Reporter Hector Becerra confirms that point: ‘I’ve found that most families of servicemen and servicewomen who died in Iraq or Afghanistan want to share some thoughts about their sons and daughters, fathers and mothers, sisters and brothers. I think in their immense pain, there is very much an instinct to ensure that the people they loved so dearly are remembered, even by strangers.’

Becerra has written 18 of the profiles. That is far more than most staffers, and was a departure for the East County bureau chief who, before the February 2004 obituary for Air Force Master Sgt. Jude Mariano, had never written one. The bilingual Becerra’s done more partly because so many of the families whose children have died speak only Spanish. ‘I find reporting these war dead obituaries to be a lot harder than actually writing the stories,’ he says. ‘Talking to the families, listening to them choke back their tears or sitting there as they grit their teeth and try to gird their nerves to get through without sobbing, is pretty rough. But the stories you get from the people left behind in the wake of their loved one’s death are very moving, and evocative. And it makes writing the stories, sometimes, easier. In some way, it’s like they’re writing the story for you.’

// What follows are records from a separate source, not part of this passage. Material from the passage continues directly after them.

(* ===== verification/Prelude.v ===== *)
(** * A verification development for acva

    acva (src/) is a local voice assistant: microphone audio is cleaned, cut
    into utterances and transcribed by a speech server; a dialogue manager
    streams the answer of a language-model server, cuts it into sentences,
    has them spoken by a text-to-speech server and plays the audio; a state
    machine and a barge-in detector decide whose turn it is; conversations are
    kept in SQLite; a supervisor watches the servers. The parts are threads
    around an event bus. This library models the C++ under src/src/ as
    executable definitions, named as in the source, and proves what makes each
    part correct, and of several parts together.

    ** Conventions

    - A handler is a function of its object's state; its effects (events it
      publishes, calls of callbacks, writes to the network) are a list in
      program order. [Act] below is that state-and-output monad. A record
      has the fields of the class it stands for, with their names, and
      [s <| f := v |>] is an assignment.
    - Concurrency is a step function on labels. A label is what one thread
      does between two points where another can come in: a critical section,
      a single access where the source uses atomics, a callback or a clean-up
      that comes after a mutex is released. Theorems quantify over
      every list of labels, so over every interleaving; a step whose thread
      cannot move leaves the state. Memory is sequentially consistent. Waiting
      on a condition variable is a program point; where a notification can be
      lost the model keeps predicate and wait apart.
    - Strings and byte buffers are [str], lists of [ascii]; integers are [Z]
      with the wrap-around of their width where the code can reach it ([u32],
      [u64] and the like), and the 64-bit tallies of events are unbounded; an
      IEEE float is a [SpecFloat] where the code computes with it and [fl], an
      optional rational with [None] for NaN, where it only compares. Instants
      and durations are integers of the unit the source uses.
    - Code outside src/ is a parameter, with the documented behaviour used
      stated as a hypothesis or a class: libcurl and the HTTP clients (the
      calls they make, their status), the JSON and YAML readers, SQLite under
      [Db], prometheus-cpp, libsoxr, ONNX Runtime, WebRTC, libdatachannel, the
      commands run by a shell, the file system, clocks and random numbers.
    - Fuel. A loop that is not structural takes fuel. In most files it is
      computed from the data that every iteration shortens, and the theorems
      are about the loop at that fuel: the length of the buffer in [Sse] and
      in the blocks and windows of [AudioPipeline], [Dsp] and [DemoAudio], the
      characters of the text in [Manager], [Json] and [ControlServer], four
      steps per queued chunk in [Engine], the sleep divided by its step and the
      sentences of a turn in [FakeDriver]. Two loops need not end, and their
      fuel is an argument: the chunk walk of [Wav] (one step per byte is
      enough unless the length of a chunk makes the 32-bit step wrap to zero,
      where the code loops for ever) and the drain of the resampler in [Dsp],
      as long as libsoxr returns samples. Threads that run for ever are lists
      of labels and need none.

    ** Files, parts and sources (paths under src/src/)

    Base: this file (strings, integers, record update, [Act], lists, URLs);
    [Json] (a reader of the JSON text the program writes by hand).

    Events and turns
    - [Event]: event/event.*. [Queue]: event/queue.hpp, a bounded queue with
      three overflow policies, refines a FIFO list with its history. [Bus]:
      event/bus.*, publishers, subscription workers and stops interleaved:
      what a handler sees is a subsequence of what was published, in order,
      of its type, and nothing after its stop returns.
    - [Turn]: dialogue/turn.*. [Fsm]: dialogue/fsm.*; [FsmTheory]: the ledger
      of turns, the documented diagram and where the code leaves it, the
      completion of an answer, the interrupt cascade, events of turns that are
      over.
    - [BargeIn]: dialogue/barge_in.*, beside the state machine.

    The answer
    - [Sse] and [LlmClient]: llm/sse_parser.*, llm/client.*; [Splitter]:
      dialogue/sentence_splitter.*; [Manager]: dialogue/manager.*, over the
      three: the answer streamed is the answer published, whole turns under
      every interleaving, cancellation. [Endpoints]: probe, ping and the URLs
      derived from the base URLs. [PromptBuilder]: llm/prompt_builder.*, over
      the store.
    - [TtsClient]: tts/openai_tts_client.*; [TtsBridge]:
      dialogue/tts_bridge.*; [PlaybackQueue] and [Engine]: playback/*. From a
      sentence on the bus to the samples of the audio callback: a ledger of
      sentences, the barge-in, the exactness of a callback, what starves.
      [Devices]: start, stop and the choice of the device of playback/engine.*
      and audio/capture.*, with the engine's ticker and publisher.
      [TtsStack]: orchestrator/tts_stack.*, with the self-listening loop.

    The microphone
    - [SpscRing], [Capture]: audio/spsc_ring.hpp, capture.*, clock.*, frame.*,
      half_duplex_gate.hpp; [Endpointer], [Utterance], [AudioPipeline], [Wav]:
      audio/endpointer.*, utterance.*, pipeline.*, wav.cpp; [CaptureWorker]:
      the thread of pipeline.*, over the ring; [Loopback]:
      audio/loopback.*; [Dsp]: audio/resampler.*, vad.*, apm.*; [SystemAec]:
      orchestrator/system_aec.*.
    - [SttStack]: stt/openai_stt_client.*, orchestrator/stt_stack.*;
      [Envelope] and [RealtimeStt]: stt/realtime_*.

    Memory
    - [Db]: memory/db.*; [Repository]: memory/repository.*, schema.hpp, the
      tables and every statement; [Recovery], [MemoryThread], [Summarizer]
      and [SummaryWorker] (request and thread): memory/; [TurnWriter]:
      dialogue/turn_writer.*. Well-formedness of the store over every
      operation, the rows a turn leaves, what the summaries cover, jobs in
      order.

    Around it
    - [Config]: config/config.*, every structure, validation, resolution;
      [Startup]: cli/args.cpp, config/paths.cpp, orchestrator/bootstrap.cpp with
      the ALSA file, and the beginning of main.cpp; [Runtime]: the rest of main.cpp and the
      builders capture_stack.*, stt_stack.*, dialogue_stack.*: what starts and
      ends in which order, and whether anything outlives what it uses.
    - [Supervisor], [SupervisorThreads], [KeepAlive]: supervisor/*; [Metrics]:
      metrics/registry.*, orchestrator/supervisor_setup.cpp; [Log]: log/*,
      orchestrator/event_tracer.cpp; [ControlServer]: http/server.*,
      orchestrator/status_extra.*; [FakeDriver]: pipeline/fake_driver.*.
    - [Demos], [Soak], [DemoAudio]: demos/*: the catalog, what each command
      decides, starts and stops; the load test; the signals.

    ** How they interact

    Events are values of [Event]; a component that subscribes has an
    [on_event] taking one, and a component that publishes emits one, so
    composition is feeding outputs to inputs. Theorems on several parts at
    once: [Manager] over client, parser and splitter; [BargeIn], [Capture] and
    [FakeDriver] beside [Fsm]; [TtsClient] over the bridge and the playback
    queue; [TurnWriter], [PromptBuilder] and [Summarizer] over store and
    memory thread; [Dsp] over loopback ring and pipeline; [CaptureWorker] over
    ring and pipeline; [DemoAudio] over playback queue, loopback ring and
    canceller; [Demos] over the bridge; [Metrics] over the
    events of the manager; [Endpoints] and [KeepAlive] over the supervisor.
    Generic components take their caller as a parameter (the callbacks of
    [LlmClient] act on any state; a job of [MemoryThread] is any function of
    the store). Interfaces with laws are classes: [Prometheus] in [Metrics],
    [Transactional] in [Db], [Escaper] in [Json].

    ** Kinds of theorems

    Invariants over every run (ledgers, phases, protocols); refinement of a
    queue, ring, diagram or stream; exact functional results on every branch;
    equivalence of validation with what components rely on; round trips of
    formats; termination and progress, also the negative results (an answer
    shorter than the prefill never plays; a wake-up lost between predicate
    and wait); bounds and wrap-around; error paths (refused commits, failed
    commands, exits of main). A theorem with hypotheses is followed by a
    witness, an instance where they hold. Examples show the behaviours that
    differ from a comment or from the intent.

    ** Not modelled

    - What the demonstrations print, and the text of the help.
    - Inside the opening of devices and connections: PortAudio is what it
      answers and leaves in the handle in [Devices]; the WebRTC peer connection and the sockets of the
      HTTP server are labels or parameters.
    - Inside libraries: SQL beyond the statements used, the JSON and YAML
      grammars, resampling, echo cancellation, the detector's network. I/O
      errors of SQLite in the statements of [Repository], except where
      [Recovery], [Summarizer] and [PromptBuilder] go on without the answer;
      exceptions of constructors, memory exhaustion.
    - Text that is only logged, except where [Log] says what becomes of it.
    - Weak memory: the rings' acquire and release are taken as sequentially
      consistent accesses. *)
From Stdlib Require Export ZArith QArith_base Lia Ascii Sorted SpecFloat.
From stdpp Require Export base gmap strings list fin_maps.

Reporter Tracy Weber’s thoughts, too, underscore Padilla’s observation: ‘I did two obits, on Ming Sun and Frank L. Cady. In both cases, I was struck by how young they were, still kids really, devoted to football or cars. Their lives barely had begun before they landed in the middle of a war. Take the brutal tally of Ming Sun’s last year. In about eight months, Sun, 20, went from polishing his beloved Mitsubishi car in Cathedral City to basic training in Colorado to Iraq. Less than three months later he was dead. Sun was born in China and is believed to be the first Chinese-born soldier to die in Iraq. Listening to his father’s dazed mix of pride, frustration and grief was devastating.’